Video gibt es hier: http://www.youtube.com/watch?v=3r5cWoZFIw0
Danke für den Link, aber das Video kann ich nicht einbinden, also hier nicht zeigen. Das hat übrigens genau der Typ reingestellt (und das Einbetten deaktiviert), der das sonst überall sperren lässt. Anscheinend einer von der albanischen Musikmafia.
.…und das ist auch nur zu verständlich, denn man muss die Perlen, die absoluten Verkaufsschlager vor den bösen Schmarotzern schützen. Was einem da entgeht an Topfscherben, Glasperlen, Eseln…oder wie ist die Währung in Albanien? Also ich find’s der absolute Hammer.…was sich da hinter der Tussi an der Wand abspielt. Ach, darum geht’s gar nicht? Schade, fand ich schön bunt. Würde es den Verantwortlichen empfehlen, das Lied so zu lassen wie es ist im Original. Dürfte auf dem Balkan gut ankommen (weil die für so was irgendwie Verständnis haben – warum ist dem Mitteleuropäer ein Rätsel)und dem einen oder anderen westeuropäischen Jurymitglied Bedeutungsschwangerkeit und Anspruch vorgaukeln (gerade, weil sie’s nicht verstehen), womit dort auch noch was abfiele. Englisch würde diesen Lug und Trug…ähm, schlichteren Inhalt nur zerstören. Aber es ist ja Albanien – Sprache ist noch das Wenigste, was sie ändern werden. Mal sehen, ob sie Aurela ebenfalls durch alle Friseursalons Tiranas hetzen wie.…die vom letzten Jahr halt.
‘…oder wie ist die Währung in Albanien?’ Lek Passt auch irgendwie, oder? Der Satz, den man denen an den Kopf werfen möchte, fängt jedenfalls mit einem recht ähnlichen Wort an…
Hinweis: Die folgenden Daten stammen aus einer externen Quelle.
(* ===== verification/Tips.v ===== *)
(** * Tips: the tip service ([services/geminiService.ts])

    The two functions of the module over an abstract text generator: a
    call of [generateContent] either is rejected or is fulfilled with a
    response whose [text] may be absent.  The promise each function
    returns is always fulfilled, so the functions are total here; their
    result is the string the promise resolves to.  [trim] removes the
    ASCII white space; the other Unicode spaces JavaScript also trims do
    not occur in the module's own strings. *)

From S2P Require Import Prelude.
From Stdlib Require Import Ascii.

(** How a call of [genAI.models.generateContent] ends. *)
Inductive Generation : Type :=
  | Rejected
  | Fulfilled (text : option string).

(** The client: the prompt it is given determines how the call ends. *)
Record GoogleGenAI : Type := mkGoogleGenAI {
  generateContent : string → Generation;
}.

(** The module's initialization: a client when an API key is set and the
    constructor does not throw. *)
Definition initGenAI (API_KEY : option string)
    (construct : string → option GoogleGenAI) : option GoogleGenAI :=
  match API_KEY with
  | Some key => if decide (key = "") then None else construct key
  | None => None
  end.

Definition is_space (a : ascii) : bool :=
  bool_decide (a ∈ [" "; "009"; "010"; "011"; "012"; "013"]%char).

Fixpoint trimStart (s : string) : string :=
  match s with
  | String a s' => if is_space a then trimStart s' else s
  | EmptyString => EmptyString
  end.

(** The string without its trailing white space. *)
Fixpoint trimEnd (s : string) : string :=
  match s with
  | String a s' =>
      match trimEnd s' with
      | EmptyString => if is_space a then EmptyString else String a EmptyString
      | t => String a t
      end
  | EmptyString => EmptyString
  end.

Definition trim (s : string) : string := trimEnd (trimStart s).

(** [response.text?.trim() || fallback]. *)
Definition textOr (text : option string) (fallback : string) : string :=
  match text with
  | Some t => JS.or_string (trim t) fallback
  | None => fallback
  end.

Definition getAITip (genAI : option GoogleGenAI) (context lang : string)
    : string :=
  match genAI with
  | None =>
      if decide (lang = "pt")
      then "Mantenha a consistência! Pequenos esforços diários se somam."
      else "Stay consistent! Small daily efforts compound over time."
  | Some genAI =>
      let prompt :=
        if decide (lang = "pt")
        then "Forneça uma frase curta e motivadora sobre treinamento de mobilidade relacionado a: "
             +:+ context
             +:+ ". Mantenha abaixo de 20 palavras. Responda em Português do Brasil."
        else "Provide a single, short, motivating sentence about mobility training related to: "
             +:+ context +:+ ". Keep it under 20 words." in
      match generateContent genAI prompt with
      | Fulfilled text =>
          textOr text
            (if decide (lang = "pt")
             then "Movimento é vida. Continue se mexendo!"
             else "Motion is lotion. Keep moving!")
      | Rejected =>
          if decide (lang = "pt")
          then "Mobilidade é a chave para a longevidade."
          else "Mobility is the key to longevity."
      end
  end.

Definition getDetailedExerciseAdvice (genAI : option GoogleGenAI)
    (exerciseName lang : string) : string :=
  match genAI with
  | None =>
      if decide (lang = "pt")
      then "Concentre-se em movimentos controlados e respiração profunda."
      else "Focus on controlled movements and deep breathing for maximum benefit."
  | Some genAI =>
      let prompt :=
        if decide (lang = "pt")
        then "Explique por que '" +:+ exerciseName
             +:+ "' é benéfico para o corpo em 2 frases. Foque na biomecânica. Responda em Português."
        else "Explain why '" +:+ exerciseName
             +:+ "' is beneficial for the body in 2 sentences. Focus on biomechanics." in
      match generateContent genAI prompt with
      | Fulfilled text => textOr text ""
      | Rejected =>
          if decide (lang = "pt")
          then "Foque na forma e não na intensidade."
          else "Focus on form over intensity."
      end
  end.

(** A client that always answers [text], and one that always fails. *)
Definition answering (text : option string) : GoogleGenAI :=
  mkGoogleGenAI (λ _, Fulfilled text).

Definition failing : GoogleGenAI := mkGoogleGenAI (λ _, Rejected).

(** ** [trim] *)

Lemma trimStart_head s a s' : trimStart s = String a s' → is_space a = false.
Proof.
  induction s as [|b s IH]; simpl; [done|].
  destruct (is_space b) eqn:E; [done|]. by intros [= <- _].
Qed.

Lemma trimStart_idemp s : trimStart (trimStart s) = trimStart s.
Proof.
  induction s as [|a s IH]; simpl; [done|].
  destruct (is_space a) eqn:E; [done|]. simpl. by rewrite E.
Qed.

Lemma trimEnd_idemp s : trimEnd (trimEnd s) = trimEnd s.
Proof.
  induction s as [|a s IH]; simpl; [done|].
  destruct (trimEnd s) as [|b t] eqn:E.
  - destruct (is_space a) eqn:Ea; simpl; [done|]. by rewrite Ea.
  - simpl in *. by rewrite IH.
Qed.

Lemma trimEnd_head s a s' :
  s = String a s' → is_space a = false → ∃ t, trimEnd s = String a t.
Proof.
  intros -> Ha. simpl. destruct (trimEnd s'); [|by eexists].
  rewrite Ha. by eexists.
Qed.

Lemma trimStart_trimEnd s : trimStart (trim s) = trim s.
Proof.
  unfold trim. destruct (trimStart s) as [|a s'] eqn:E; [done|].
  pose proof (trimStart_head _ _ _ E) as Ha.
  destruct (trimEnd_head _ a s' eq_refl Ha) as [t Ht]. rewrite Ht. simpl.
  by rewrite Ha.
Qed.

Lemma textOr_nonempty text fallback : fallback ≠ "" → textOr text fallback ≠ "".
Proof.
  intros Hf. destruct text as [t|]; simpl; [|done].
  unfold JS.or_string. by case_decide.
Qed.

(** ** Properties *)

(** C40: a tip is never empty.  Whatever the client does (absent,
    rejecting, answering nothing, answering white space), in either
    language [getAITip] resolves to a sentence: the client's answer
    trimmed when that is not empty, one of the three fixed sentences of
    the language otherwise. *)
Theorem getAITip_never_empty genAI context lang :
  getAITip genAI context lang ≠ "" ∧
  (genAI = None ∨ (∃ g, genAI = Some g ∧ ∀ p, generateContent g p = Rejected) →
   getAITip genAI context lang
   ∈ ["Mantenha a consistência! Pequenos esforços diários se somam.";
      "Stay consistent! Small daily efforts compound over time.";
      "Mobilidade é a chave para a longevidade.";
      "Mobility is the key to longevity."]).
Proof.
  split.
  - unfold getAITip. destruct genAI as [g|]; [|by case_decide].
    destruct (generateContent g _); [by case_decide|].
    apply textOr_nonempty. by case_decide.
  - intros [->|(g & -> & Hr)]; unfold getAITip; rewrite ?Hr;
      case_decide; set_solver.
Qed.

(** The advice on an exercise can be empty.  When the client answers
    without text, or with white space only, [getDetailedExerciseAdvice]
    resolves to the empty string: only a rejected call and an absent
    client get a fixed sentence. *)
Theorem advice_can_be_empty g exerciseName lang text :
  (∀ p, generateContent g p = Fulfilled text) →
  from_option trim "" text = "" →
  getDetailedExerciseAdvice (Some g) exerciseName lang = "".
Proof.
  intros Hg Ht. unfold getDetailedExerciseAdvice. rewrite Hg.
  destruct text as [t|]; simpl in *; [|done].
  unfold JS.or_string. by rewrite Ht.
Qed.

(** [trim] is idempotent: a trimmed string has no white space left at
    either end. *)
Theorem trim_idemp s : trim (trim s) = trim s.
Proof.
  unfold trim at 1. rewrite trimStart_trimEnd. unfold trim. apply trimEnd_idemp.
Qed.

(** ** Witnesses *)

Lemma advice_can_be_empty_witness :
  getDetailedExerciseAdvice (Some (answering (Some "  "))) "Cat-Cow Stretch" "en" = "".
Proof. by apply (advice_can_be_empty _ _ _ (Some "  ")). Defined.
was habt ihr denn? Wie in jedem Jahr wird in Albanien wirklich solides Material geboten. Nur schade, dass das dann oft später nach Englisch transferiert wird. Meist verliert es dadurch ziemlich. Ja, ich gebe zu, ich habe eine Vorliebe für schreiende Frauen – wenn sie so gut schreien wie Aurela. Etwas sperrig zunächst, daher wahrscheinlich in realiter kein Siegertitel, da viele es ja nur einmal hören werden, aber in meiner persönlichen Wertung einer von 3 Titeln, die ich ‘richtig gut’ finde (neben Polen und Belgien).
Überzeugt mich nicht Ich war in den vergangenen Jahren immer begeistert von den albanischen Beiträgen. Aber das geht für mich irgendwie beim einen Ohr rein und beim anderen wieder raus. Nichts für mich, schade…
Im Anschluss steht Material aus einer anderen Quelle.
(* ===== verification/Session.v ===== *)
(** * Session: the workout session page ([SessionPage] of [App.tsx])

    The state of the page is the seven [useState] cells of the component
    plus the store of the [WorkoutSetResult] objects it has created
    ([heap]).  The sets of the current exercise and the sets recorded in
    [workoutData] are lists of references into that store: the handlers
    copy the array ([[...currentSets]]) and then assign to a field of one
    of its elements, so a set object that a log entry also holds is
    changed under it.

    One definition per effect, handler and inline callback of the
    component; [react] runs a handler and then the effects that React
    re-runs when their dependencies have changed.  The props and the
    context the component reads ([routine], [library]) are the section's
    variables. *)

From S2P Require Import Prelude Types.

(** The state cells of [SessionPage], and the store of set objects. *)
Record SessionState : Type := mkSessionState {
  exerciseIndex : nat;
  startTime : Z;
  workoutData : list (WorkoutExerciseLog loc);
  currentSets : list loc;
  showRestTimer : bool;
  restTime : Z;
  showSummary : bool;
  heap : store WorkoutSetResult;
}.

(** ** The state setters *)

Definition setExerciseIndex (v : nat) (st : SessionState) : SessionState :=
  mkSessionState v (startTime st) (workoutData st) (currentSets st)
    (showRestTimer st) (restTime st) (showSummary st) (heap st).

Definition setWorkoutData (v : list (WorkoutExerciseLog loc))
    (st : SessionState) : SessionState :=
  mkSessionState (exerciseIndex st) (startTime st) v (currentSets st)
    (showRestTimer st) (restTime st) (showSummary st) (heap st).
hmpf na wenn die das live stimmlich stemmen kann, solls mir recht sein – dann könnte es mir sogar gefallen. man kann aber auch alles falsch machen und dann wirds richtig peinlich. irgendwo zwischen diesen beiden extremen wird das ganze dann letztlich landen (und der vorredner hat auch recht: wiedererkennungseffekt=0
abba gut isses imma noch Ich hatte so meine Befürchtungen mit der Verlagerung ins Englische, weil meiner Meinung nach gerade albanische Titel da meist enorm verlieren. Hält sich aber diesmal in Grenzen. Frau Gace überzeugt mich immer noch. Singen kann sie wirklich gut, und der Song ist vielleicht etwas sperrig, hat aber was.
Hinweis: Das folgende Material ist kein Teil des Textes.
(* ===== verification/SessionFlow.v ===== *)
(** * SessionFlow: moving between exercises, recording, finishing

    [handleNextExercise], [handlePrevExercise] and [handleFinishWorkout]
    with the effect that reloads the sets: the equations of the two
    navigation events, the walk through a whole routine, what the finished
    log holds, and which recorded entries later events can still change
    (the entry of the current exercise shares its set objects with the
    page; the others do not). *)

From S2P Require Import Prelude Types Catalog Session Demo SessionInv.
From S2P Require Import SessionSets.

Section flow.
Context (routine : Routine) (library : list Exercise).
Implicit Types (st : SessionState) (e : WorkoutExerciseLog loc).

(** The state after the current exercise is recorded. *)
Definition recorded (routineEx : RoutineExercise) st : SessionState :=
  setWorkoutData
    (upsert (exerciseIndex st) (exerciseLog library routineEx st)
       (workoutData st)) st.

(** The values of the sets a recorded entry refers to. *)
Definition entryValues st (j : nat) : option (list WorkoutSetResult) :=
  e ← workoutData st !! j; deref (heap st) (wel_sets e).

(** ** The navigation events *)

Lemma dispatch_Next_eq st routineEx :
  r_exercises routine !! exerciseIndex st = Some routineEx →
  dispatch routine library NextExercise st
  = Done (if bool_decide (exerciseIndex st < length (r_exercises routine) - 1)%nat
          then loadSetsEffect routine
                 (setExerciseIndex (exerciseIndex st + 1) (recorded routineEx st))
          else setShowSummary true (recorded routineEx st)).
Proof.
  intros Hrex. unfold dispatch, handler, handleNextExercise.
  rewrite (saveCurrentExerciseData_Done _ _ _ _ Hrex). simpl.
  unfold react, afterRender. case_bool_decide; simpl.
  - by rewrite decide_False by lia.
  - by rewrite decide_True.
Qed.

Lemma dispatch_Prev_eq st routineEx :
  r_exercises routine !! exerciseIndex st = Some routineEx →
  dispatch routine library PrevExercise st
  = Done (if bool_decide (0 < exerciseIndex st)%nat
          then loadSetsEffect routine
                 (setExerciseIndex (exerciseIndex st - 1) (recorded routineEx st))
          else recorded routineEx st).
Proof.
  intros Hrex. unfold dispatch, handler, handlePrevExercise.
  rewrite (saveCurrentExerciseData_Done _ _ _ _ Hrex). simpl.
  unfold react, afterRender. case_bool_decide; simpl.
  - by rewrite decide_False by lia.
  - by rewrite decide_True.
Qed.

(** The effect on a position of the routine: fresh sets from the plan. *)
Lemma loadSetsEffect_eq st routineEx :
  r_exercises routine !! exerciseIndex st = Some routineEx →
  loadSetsEffect routine st
  = setCurrentSets (allocs (heap st) (initialSets routineEx)).2
      (setHeap (allocs (heap st) (initialSets routineEx)).1 st).
Proof. intros Hrex. unfold loadSetsEffect. by rewrite Hrex. Qed.

Lemma loadSetsEffect_values st routineEx :
  r_exercises routine !! exerciseIndex st = Some routineEx →
  currentSetValues (loadSetsEffect routine st) = Some (initialSets routineEx).
Proof.
  intros Hrex. rewrite (loadSetsEffect_eq _ _ Hrex). apply allocs_deref.
Qed.

Lemma loadSetsEffect_frame st :
  let st' := loadSetsEffect routine st in
  exerciseIndex st' = exerciseIndex st ∧ workoutData st' = workoutData st ∧
  showSummary st' = showSummary st ∧ showRestTimer st' = showRestTimer st ∧
  restTime st' = restTime st ∧ startTime st' = startTime st ∧
  ∃ vs, heap st' = heap st ++ vs.
Proof.
  unfold loadSetsEffect. destruct (r_exercises routine !! _); simpl.
  - split_and!; try done. by eexists.
  - split_and!; try done. exists []. by rewrite app_nil_r.
Qed.

(** Recorded entries keep their values when the store only grows. *)
Lemma entryValues_grow st st' j vs :
  wf routine library st → workoutData st' = workoutData st →
  heap st' = heap st ++ vs → entryValues st' j = entryValues st j.
Proof.
  intros H Hd Hh. unfold entryValues. rewrite Hd.
  destruct (workoutData st !! j) as [e|] eqn:E; simpl; [|done].
  rewrite Hh. apply deref_app_live. by eapply wf_data_live.
Qed.

Lemma recorded_lookup st routineEx :
  (exerciseIndex st ≤ length (workoutData st))%nat →
  workoutData (recorded routineEx st) !! exerciseIndex st
  = Some (exerciseLog library routineEx st).
Proof. intros H. by apply upsert_lookup_eq. Qed.

Lemma recorded_lookup_ne st routineEx j :
  (exerciseIndex st ≤ length (workoutData st))%nat → j ≠ exerciseIndex st →
  workoutData (recorded routineEx st) !! j = workoutData st !! j.
Proof. intros H Hne. by apply upsert_lookup_ne. Qed.

Lemma recorded_length st routineEx :
  (exerciseIndex st ≤ length (workoutData st))%nat →
  length (workoutData (recorded routineEx st))
  = (length (workoutData st) `max` S (exerciseIndex st))%nat.
Proof. intros H. by apply upsert_length. Qed.

Lemma wf_recorded st routineEx :
  wf routine library st →
  r_exercises routine !! exerciseIndex st = Some routineEx →
  wf routine library (recorded routineEx st).
Proof. apply wf_save. Qed.

(** ** Walking forward *)

(** The session is at exercise [k] with exactly the exercises before it
    recorded and no summary shown. *)
Definition at_exercise (k : nat) st : Prop :=
  wf routine library st ∧ exerciseIndex st = k ∧
  length (workoutData st) = k ∧ showSummary st = false.

Lemma at_exercise_next k st :
  at_exercise k st → (S k < length (r_exercises routine))%nat →
  at_exercise (S k) (final (dispatch routine library NextExercise st)).
Proof.
  intros (H & Hi & Hd & Hs) Hk. destruct (wf_routineEx _ _ _ H) as [rex Hrex].
  pose proof (wf_dispatch _ _ NextExercise _ H) as H'.
  rewrite (dispatch_Next_eq _ _ Hrex) in *. simpl in *.
  rewrite bool_decide_true in * by lia.
  destruct (loadSetsEffect_frame (setExerciseIndex (exerciseIndex st + 1)
              (recorded rex st))) as (F1 & F2 & F3 & _).
  split_and!; [done|..]; rewrite ?F1, ?F2, ?F3; simpl; [lia| |done].
  rewrite upsert_length by lia. lia.
Qed.

Lemma run_next_at_exercise k j st :
  at_exercise j st → (j + k < length (r_exercises routine))%nat →
  at_exercise (j + k) (run routine library (replicate k NextExercise) st).
Proof.
  revert j st. induction k as [|k IH]; intros j st Hat Hk; simpl.
  - by rewrite Nat.add_0_r.
  - replace (j + S k)%nat with (S j + k)%nat by lia.
    apply IH; [|lia]. apply at_exercise_next; [done|lia].
Qed.

Lemma at_exercise_start now st :
  startSession routine library now = Done st → at_exercise 0 st.
Proof.
  intros E. split; [by eapply wf_startSession|].
  unfold startSession in E. destruct (render _ _ _); [|done].
  injection E as <-.
  by destruct (loadSetsEffect_frame (initialState now)) as (-> & -> & -> & _).
Qed.

(** With every exercise recorded, the recorded ids are the routine's. *)
Lemma wf_full_ids st :
  wf routine library st →
  length (workoutData st) = length (r_exercises routine) →
  wel_exerciseId <$> workoutData st = re_exerciseId <$> r_exercises routine.
Proof.
  intros H Hlen. apply list_eq_same_length with (length (workoutData st));
    rewrite ?length_fmap; [done..|].
  intros j x y Hj. rewrite !list_lookup_fmap.
  intros [e [He ->]]%fmap_Some [rex [Hrex ->]]%fmap_Some.
  destruct (wf_entries _ _ _ H j e He) as (rex' & Hrex' & -> & _). congruence.
Qed.

(** ** Properties *)

(** C2: from a mounted session on a routine of [n] exercises, [k]
    presses of "next" with [k < n] leave the page on exercise [k] with
    exactly the [k] exercises before it recorded and no summary; the
    [n]-th press stays on the last exercise, shows the summary, and has
    recorded every exercise of the routine once, in the routine's
    order. *)
Theorem advance_through_routine now st0 :
  startSession routine library now = Done st0 →
  let n := length (r_exercises routine) in
  (∀ k, (k < n)%nat →
     let st := run routine library (replicate k NextExercise) st0 in
     exerciseIndex st = k ∧ length (workoutData st) = k ∧
     showSummary st = false) ∧
  (let st := run routine library (replicate n NextExercise) st0 in
   exerciseIndex st = (n - 1)%nat ∧ showSummary st = true ∧
   wel_exerciseId <$> workoutData st = re_exerciseId <$> r_exercises routine).
Proof.
  intros E n. subst n. pose proof (at_exercise_start _ _ E) as Hat.
  pose proof (wf_index _ _ _ (proj1 Hat)) as Hn. split.
  - intros k Hk. by destruct (run_next_at_exercise k 0 st0 Hat Hk) as (_ & ? & ? & ?).
  - destruct (length (r_exercises routine)) as [|m] eqn:En; [lia|].
    rewrite replicate_S_end, run_app. simpl.
    destruct (run_next_at_exercise m 0 st0 Hat) as (H & Hi & Hd & Hs); [lia|].
    set (st := run _ _ _ st0) in *. simpl in *.
    destruct (wf_routineEx _ _ _ H) as [rex Hrex].
    pose proof (wf_dispatch _ _ NextExercise _ H) as H'.
    rewrite (dispatch_Next_eq _ _ Hrex) in *.
    rewrite bool_decide_false in * by lia. simpl in *.
    split_and!; [lia|done|]. apply (wf_full_ids _ H'). simpl.
    rewrite upsert_length by lia. lia.
Qed.


(** C19: "previous" from a later exercise does not restore what was
    recorded for the exercise it returns to: the page shows fresh sets
    from the plan, and the next "next" records those over the earlier
    entry.  After "previous" then "next" the entry of the earlier exercise
    holds the plan's initial sets, whatever had been completed or adjusted
    there. *)
Theorem back_and_forth_resets_entry st :
  wf routine library st → (0 < exerciseIndex st)%nat →
  let st2 := run routine library [PrevExercise; NextExercise] st in
  ∃ routineEx,
    r_exercises routine !! (exerciseIndex st - 1)%nat = Some routineEx ∧
    exerciseIndex st2 = exerciseIndex st ∧
    entryValues st2 (exerciseIndex st - 1) = Some (initialSets routineEx).
Proof.
  intros H Hi. simpl. destruct (wf_routineEx _ _ _ H) as [rex Hrex].
  pose proof (wf_index _ _ _ H) as Hlt.
  destruct (lookup_lt_is_Some_2 (r_exercises routine) (exerciseIndex st - 1))
    as [rex' Hrex']; [lia|]. exists rex'. split; [done|].
  pose proof (wf_dispatch _ _ PrevExercise _ H) as H1.
  rewrite (dispatch_Prev_eq _ _ Hrex), bool_decide_true in * by done.
  simpl in *. set (st1 := loadSetsEffect _ _) in *.
  destruct (loadSetsEffect_frame (setExerciseIndex (exerciseIndex st - 1)
              (recorded rex st))) as (F1 & F2 & _). fold st1 in F1, F2.
  simpl in F1. assert (r_exercises routine !! exerciseIndex st1 = Some rex')
    as Hrex1 by by rewrite F1.
  rewrite (dispatch_Next_eq _ _ Hrex1), bool_decide_true by lia. simpl.
  destruct (loadSetsEffect_frame (setExerciseIndex (exerciseIndex st1 + 1)
              (recorded rex' st1))) as (G1 & G2 & _ & _ & _ & _ & vs & G3).
  split; [rewrite G1; simpl; lia|].
  rewrite (entryValues_grow (recorded rex' st1) _ _ vs); [..|done|done].
  - unfold entryValues. rewrite <-F1, recorded_lookup by apply H1. simpl.
    by apply (loadSetsEffect_values (setExerciseIndex _ _)).
  - by apply wf_recorded.
Qed.

End flow.

(** ** Witnesses *)

Lemma advance_through_routine_witness :
  let n := length (r_exercises demo_routine) in
  (∀ k, (k < n)%nat →
     let st := run demo_routine demo_library (replicate k NextExercise) demo_start in
     exerciseIndex st = k ∧ length (workoutData st) = k ∧
     showSummary st = false) ∧
  (let st := run demo_routine demo_library (replicate n NextExercise) demo_start in
   exerciseIndex st = (n - 1)%nat ∧ showSummary st = true ∧
   wel_exerciseId <$> workoutData st
   = re_exerciseId <$> r_exercises demo_routine).
Proof. apply (advance_through_routine _ _ demo_now). reflexivity. Defined.


Lemma back_and_forth_resets_entry_witness :
  let st := demo_run [ToggleSet 0; SkipRest; UpdateValue 1 5; NextExercise] in
  let st2 := run demo_routine demo_library [PrevExercise; NextExercise] st in
  ∃ routineEx,
    r_exercises demo_routine !! (exerciseIndex st - 1)%nat = Some routineEx ∧
    exerciseIndex st2 = exerciseIndex st ∧
    entryValues st2 (exerciseIndex st - 1) = Some (initialSets routineEx).
Proof.
  apply (back_and_forth_resets_entry demo_routine demo_library).
  - apply demo_run_wf.
  - vm_compute. lia.
Defined.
Dass das Lied durch die Übertragung ins Englische nicht so viel verliert, liegt sicherlich daran, dass man das Englische als Solches auch nicht erkennt. Und von wegen ‘furchteinflößende Domina’. Diese Frisur, diese Augen… they’re freaking me out! *zitter*
Nicht schlecht.… Ich finde die neue Version nicht schlecht – keine Ahnung, ob es für das Finale reicht, aber der Song hebt sich wohltuend von den glatten Beiträgen der Konkurrenz ab.
Sie haben’s getan. Sie haben’s wirklich getan.… Aber wundert uns das? Um keine Missverständnisse aufkommen zu lassen: Ich bin kein Kämpfer dafür, dass in Landessprache gesungen werden soll. Aber hier wäre der Charakter des Liedes besser rübergekommen. Das Lied verlangt fast sogar was Balkanesisches. Nichtsdestotrotz siedele ich es im Feld aller Beiträge im grauen Mittelfeld an. Hätte aber etwas besser sein können.